Madagascar on alert for direct strike from long-lived Cyclone Freddy

By Renee Duff,
Madagascans walk amidst flooding from a tropical cyclone in the capital Antananarivo on January 23, 2022. Tropical Cyclone Freddy is now approaching the island nations. File Photo by Henitsoa Rafalia/EPA-EFE
Madagascans walk amidst flooding from a tropical cyclone in the capital Antananarivo on January 23, 2022. Tropical Cyclone Freddy is now approaching the island nations. File Photo by Henitsoa Rafalia/EPA-EFE

The fierce Tropical Cyclone Freddy on Saturday was approaching Madagascar, where experts say life-threatening impacts are likely in the coming days.

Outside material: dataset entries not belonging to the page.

(* ===== verification/JsParse.v ===== *)
(** * [parseFloat] and [parseInt]

    [onSubmit] ([src/src/app/index.tsx], lines 24-36) converts the form's
    strings with the global functions [parseFloat] (weight, height, age,
    HbA1c_level) and [parseInt] with no radix (hypertension, heart_disease,
    blood_glucose_level).  This file models both after the ECMAScript
    algorithms (ECMA-262 §19.2.4 and §19.2.5):

    - leading white space and line terminators are skipped (characters are
      Latin-1 code units; TAB, LF, VT, FF, CR, SPACE and NO-BREAK SPACE);
    - [parseFloat] reads the longest prefix that is a [StrDecimalLiteral]
      (sign, [Infinity], digits, [.] and digits, exponent) and rounds its
      exact value to the nearest double; no prefix gives [NaN];
    - [parseInt] reads a sign, an optional [0x]/[0X] prefix (radix 16,
      otherwise 10) and the longest run of digits of the radix; no digit
      gives [NaN]; a zero value keeps the sign ([-0]).

    The exact value is rounded correctly in every case; ECMA-262 lets an
    engine approximate literals of more than 20 significant digits, which
    the fields of the screen never need. *)

From Stdlib Require Import String Ascii List ZArith Lia Bool SpecFloat.
From S2P Require Import Prelude JsNumber Pattern.
Import JsRegExp.
Import ListNotations.
Import Number.

Local Open Scope Z_scope.

Module NumberParsing.

(** White space and line terminators of [TrimString], in Latin-1. *)
Definition is_str_whitespace (c : ascii) : bool :=
  match N_of_ascii c with
  | 9 | 10 | 11 | 12 | 13 | 32 | 160 => true
  | _ => false
  end%N.

Definition trim_start (w : list ascii) : list ascii := snd (span is_str_whitespace w).

Fixpoint starts_with (p w : list ascii) : bool :=
  match p, w with
  | [], _ => true
  | c :: p', d :: w' => Ascii.eqb c d && starts_with p' w'
  | _ :: _, [] => false
  end.

(** The value of an optional [ExponentPart] at the head of [w]: [0] when
    [w] does not start with [e]/[E] followed by a [SignedInteger]. *)
Definition exponent_value (w : list ascii) : Z :=
  match w with
  | e :: r =>
      if (e =? "e")%char || (e =? "E")%char then
        let '(negative, r') :=
          match r with
          | "-"%char :: r' => (true, r')
          | "+"%char :: r' => (false, r')
          | _ => (false, r)
          end in
        match fst (span is_digit r') with
        | [] => 0
        | ds => if negative then - decimal_value ds else decimal_value ds
        end
      else 0
  | [] => 0
  end.

(** The longest prefix of [w] that is a [StrUnsignedDecimalLiteral], as a
    number; [None] when no prefix is one. *)
Definition parse_unsigned_decimal (w : list ascii) : option number :=
  if starts_with ⟦"Infinity"⟧ w then Some PosInfinity
  else
    let '(d1, r1) := span is_digit w in
    let '(d2, r2) :=
      match r1 with
      | c :: r => if (c =? ".")%char then span is_digit r else ([], r1)
      | [] => ([], [])
      end in
    match d1, d2 with
    | [], [] => None
    | _, _ => Some (of_decimal (decimal_value (d1 ++ d2))
                               (Z.of_nat (length d2) - exponent_value r2))
    end.

(** [parseFloat(string)]. *)
Definition parseFloat (s : string) : number :=
  let w := trim_start ⟦s⟧ in
  let '(negative, body) :=
    match w with
    | c :: r =>
        if (c =? "-")%char then (true, r) else if (c =? "+")%char then (false, r) else (false, w)
    | [] => (false, [])
    end in
  match parse_unsigned_decimal body with
  | Some n => if negative then neg n else n
  | None => NaN
  end.

Definition is_hex_digit (c : ascii) : bool :=
  is_digit c || (("a" <=? c)%char && (c <=? "f")%char) || (("A" <=? c)%char && (c <=? "F")%char).

Definition hex_digit_value (c : ascii) : Z :=
  if is_digit c then digit_value c
  else if (("a" <=? c)%char && (c <=? "f")%char) then Z.of_N (code c) - 87
  else Z.of_N (code c) - 55.

Definition hex_value (ds : list ascii) : Z :=
  fold_left (fun acc c => acc * 16 + hex_digit_value c) ds 0.

(** [parseInt(string)] with the radix argument omitted. *)
Definition parseInt (s : string) : number :=
  let w := trim_start ⟦s⟧ in
  let '(negative, w1) :=
    match w with
    | c :: r =>
        if (c =? "-")%char then (true, r) else if (c =? "+")%char then (false, r) else (false, w)
    | [] => (false, [])
    end in
  let '(hex, w2) :=
    match w1 with
    | c :: x :: r =>
        if (c =? "0")%char && ((x =? "x")%char || (x =? "X")%char) then (true, r) else (false, w1)
    | _ => (false, w1)
    end in
  let ds := fst (span (if hex then is_hex_digit else is_digit) w2) in
  match ds with
  | [] => NaN
  | _ =>
      let v := if hex then hex_value ds else decimal_value ds in
      if v =? 0 then S754_zero negative
      else of_integer (if negative then - v else v)
  end.

(** The number [parseFloat] reads from a numeral that passed the pattern:
    with a [.] separator the fraction digits count; with a [,] the longest
    [StrDecimalLiteral] prefix stops before the comma. *)
Definition numeral_float (d1 : list ascii) (o : option (ascii * list ascii)) : number :=
  match o with
  | Some (sep, d2) =>
      if (sep =? ".")%char then of_decimal (decimal_value (d1 ++ d2)) (Z.of_nat (length d2))
      else of_decimal (decimal_value d1) 0
  | None => of_decimal (decimal_value d1) 0
  end.

(** ** Lemmas on the scanners *)

Lemma whitespace_not_digit c : is_digit c = true -> is_str_whitespace c = false.
Proof. intros H. destruct c as [[] [] [] [] [] [] [] []]; try reflexivity; discriminate H. Qed.

Lemma trim_start_digit c w : is_digit c = true -> trim_start (c :: w) = c :: w.
Proof. intros H. unfold trim_start. simpl. now rewrite (whitespace_not_digit c H). Qed.

Lemma starts_with_infinity_digit c w : is_digit c = true -> starts_with ⟦"Infinity"⟧ (c :: w) = false.
Proof. intros H. cbn [starts_with list_ascii_of_string]. now rewrite Ascii.eqb_sym, (digit_eqb_nondigit c "I" H eq_refl). Qed.

Lemma is_sep_cases c : is_sep c = true -> c = ","%char \/ c = "."%char.
Proof. unfold is_sep. intros H. apply orb_true_iff in H as [H|H]; bool_to_prop; auto. Qed.

Lemma numeral_head d1 o :
  valid_numeral d1 o -> exists c w, numeral_text d1 o = c :: w /\ is_digit c = true.
Proof.
  intros (Hne & Hd & _). destruct d1 as [|c d1]; [congruence|].
  simpl in Hd. bool_to_prop. eexists c, _. split; [reflexivity | assumption].
Qed.

Lemma parse_unsigned_numeral d1 o :
  valid_numeral d1 o -> parse_unsigned_decimal (numeral_text d1 o) = Some (numeral_float d1 o).
Proof.
  intros Hv. pose proof (numeral_stops _ _ Hv) as Hst.
  destruct (numeral_head _ _ Hv) as (c & w & Hw & Hc).
  destruct Hv as (Hne & Hd & Ho). unfold parse_unsigned_decimal.
  rewrite Hw, starts_with_infinity_digit by exact Hc. rewrite <- Hw.
  unfold numeral_text. rewrite (span_of_app _ _ _ Hd Hst).
  destruct d1 as [|c1 d1]; [congruence|].
  destruct o as [[sep d2]|]; simpl numeral_float.
  - destruct Ho as (Hs & Hne2 & Hd2). apply is_sep_cases in Hs as [-> | ->]; simpl.
    + rewrite app_nil_r. reflexivity.
    + rewrite <- (app_nil_r d2), (span_of_app is_digit d2 [] Hd2 eq_refl), !app_nil_r.
      simpl. now rewrite Z.sub_0_r.
  - rewrite app_nil_r. reflexivity.
Qed.

(** ** [parseFloat] and [parseInt] on validated strings *)

(** A string accepted by the numeric pattern is read by [parseFloat] as
    [numeral_float]: the exact decimal, rounded, when the separator is a
    dot; its integer part when the separator is a comma. *)
Theorem parseFloat_numeral s d1 o :
  numeric_shape ⟦s⟧ = Some (d1, o) -> parseFloat s = numeral_float d1 o.
Proof.
  intros H. apply numeric_shape_spec in H as [Hs Hv].
  destruct (numeral_head _ _ Hv) as (c & w & Hw & Hc).
  unfold parseFloat. rewrite Hs, Hw, trim_start_digit by exact Hc.
  rewrite (digit_eqb_nondigit c "-" Hc eq_refl), (digit_eqb_nondigit c "+" Hc eq_refl).
  rewrite <- Hw, parse_unsigned_numeral by exact Hv. reflexivity.
Qed.

Lemma numeral_char_not_x x : (is_digit x || is_sep x) = true -> (x =? "x")%char || (x =? "X")%char = false.
Proof. intros H. destruct x as [[] [] [] [] [] [] [] []]; try reflexivity; discriminate H. Qed.

(** [parseInt] reads the integer digits of a validated string, whichever
    separator follows them. *)
Theorem parseInt_numeral s d1 o :
  numeric_shape ⟦s⟧ = Some (d1, o) -> parseInt s = of_decimal (decimal_value d1) 0.
Proof.
  intros H. apply numeric_shape_spec in H as [Hs Hv].
  pose proof (numeral_chars _ _ Hv) as Hch. pose proof (numeral_stops _ _ Hv) as Hst.
  destruct (numeral_head _ _ Hv) as (c & w & Hw & Hc).
  unfold parseInt. rewrite Hs, Hw, trim_start_digit by exact Hc.
  rewrite (digit_eqb_nondigit c "-" Hc eq_refl), (digit_eqb_nondigit c "+" Hc eq_refl).
  assert (Hw2 : match c :: w with
                | c0 :: x :: r => if (c0 =? "0")%char && ((x =? "x")%char || (x =? "X")%char)
                                  then (true, r) else (false, c :: w)
                | _ => (false, c :: w) end = (false, c :: w)).
  { destruct w as [|x r]; [reflexivity|]. rewrite Hw in Hch. simpl in Hch. bool_to_prop.
    now rewrite (numeral_char_not_x x H0), andb_false_r. }
  rewrite Hw2, <- Hw. destruct Hv as (Hne & Hd & Ho). unfold numeral_text.
  rewrite (span_of_app _ _ _ Hd Hst). simpl fst.
  destruct d1 as [|c1 d1]; [congruence|].
  pose proof (decimal_value_nonneg _ Hd) as Hpos.
  destruct (decimal_value (c1 :: d1)) as [|p|p] eqn:E; [reflexivity| |lia].
  unfold of_decimal, of_integer. simpl. now rewrite Pos.mul_1_r.
Qed.

(** Every numeric field that passed validation is read as a number of
    sign [+] (never NaN, never negative). *)
Corollary parseFloat_numeral_nonneg s d1 o :
  numeric_shape ⟦s⟧ = Some (d1, o) -> has_sign false (parseFloat s) = true.
Proof.
  intros H. pose proof H as H'. apply numeric_shape_spec in H' as [_ (_ & Hd & Ho)].
  rewrite (parseFloat_numeral s d1 o H). unfold numeral_float.
  destruct o as [[sep d2]|]; [destruct (sep =? ".")%char|]; apply of_decimal_has_sign;
    apply decimal_value_nonneg; try rewrite forallb_app; try destruct Ho as (_ & _ & ->);
    rewrite ?Hd; reflexivity.
Qed.

(** ** Every number read is a canonical double *)

Lemma parse_unsigned_valid w n : parse_unsigned_decimal w = Some n -> is_valid n = true.
Proof.
  unfold parse_unsigned_decimal. destruct (starts_with _ w); [intros [= <-]; reflexivity|].
  pose proof (span_fst_all is_digit w) as Hd1.
  destruct (span is_digit w) as [d1 r1]. cbn [fst] in Hd1.
  assert (Hv : forall d2, forallb is_digit d2 = true ->
             is_valid (of_decimal (decimal_value (d1 ++ d2)) (Z.of_nat (length d2) - exponent_value [])) = true
             /\ forall e, is_valid (of_decimal (decimal_value (d1 ++ d2)) e) = true).
  { intros d2 Hd2. split; [|intros e]; apply of_decimal_valid, decimal_value_nonneg;
      rewrite forallb_app, Hd1; exact Hd2. }
  destruct r1 as [|c r].
  - intros H. destruct d1; cbv beta iota in H; [discriminate|]. injection H as <-. apply (Hv [] eq_refl).
  - destruct (c =? ".")%char.
    + pose proof (span_fst_all is_digit r) as Hd2. destruct (span is_digit r) as [d2 r2]. cbn [fst] in Hd2.
      intros H. destruct d1, d2; cbv beta iota in H; try discriminate; injection H as <-; apply (Hv _ Hd2).
    + intros H. destruct d1; cbv beta iota in H; [discriminate|]. injection H as <-. apply (Hv [] eq_refl).
Qed.

(** [parseFloat] returns a canonical double (or NaN), whatever its input. *)
Lemma parseFloat_valid s : is_valid (parseFloat s) = true.
Proof.
  unfold parseFloat.
  match goal with |- is_valid (match ?M with pair _ _ => _ end) = true => destruct M as [negative body] end.
  destruct (parse_unsigned_decimal body) as [n|] eqn:E; [|reflexivity].
  destruct negative; [rewrite neg_valid|]; exact (parse_unsigned_valid _ _ E).
Qed.

(** [parseInt] returns a canonical double (or NaN), whatever its input. *)
Lemma parseInt_valid s : is_valid (parseInt s) = true.
Proof.
  unfold parseInt.
  match goal with |- is_valid (match ?M with pair _ _ => _ end) = true => destruct M as [negative w1] end.
  match goal with |- is_valid (match ?M with pair _ _ => _ end) = true => destruct M as [hex w2] end.
  destruct (fst (span _ w2)); [reflexivity|]. cbv zeta.
  destruct (_ =? 0); [reflexivity | apply of_integer_valid].
Qed.

End NumberParsing.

The unusual path of the formidable cyclone has been concerning meteorologists since its beginnings in the far eastern Indian Ocean in early February.


Freddy churned less than 1,000 miles east-northeast of Réunion Island Saturday evening local time, with the equivalent strength of a Category 4 major hurricane on the Saffir-Simpson Hurricane Wind Scale.

Meteo France La Reunion , the government agency responsible for tracking storms in this part of the Indian Ocean, estimated Freddy's maximum sustained winds at 115 mph, with gusts to 162 mph. The storm continued on a westward course at about 12 mph. At one point this past week, Freddy packed maximum sustained winds of 133 mph.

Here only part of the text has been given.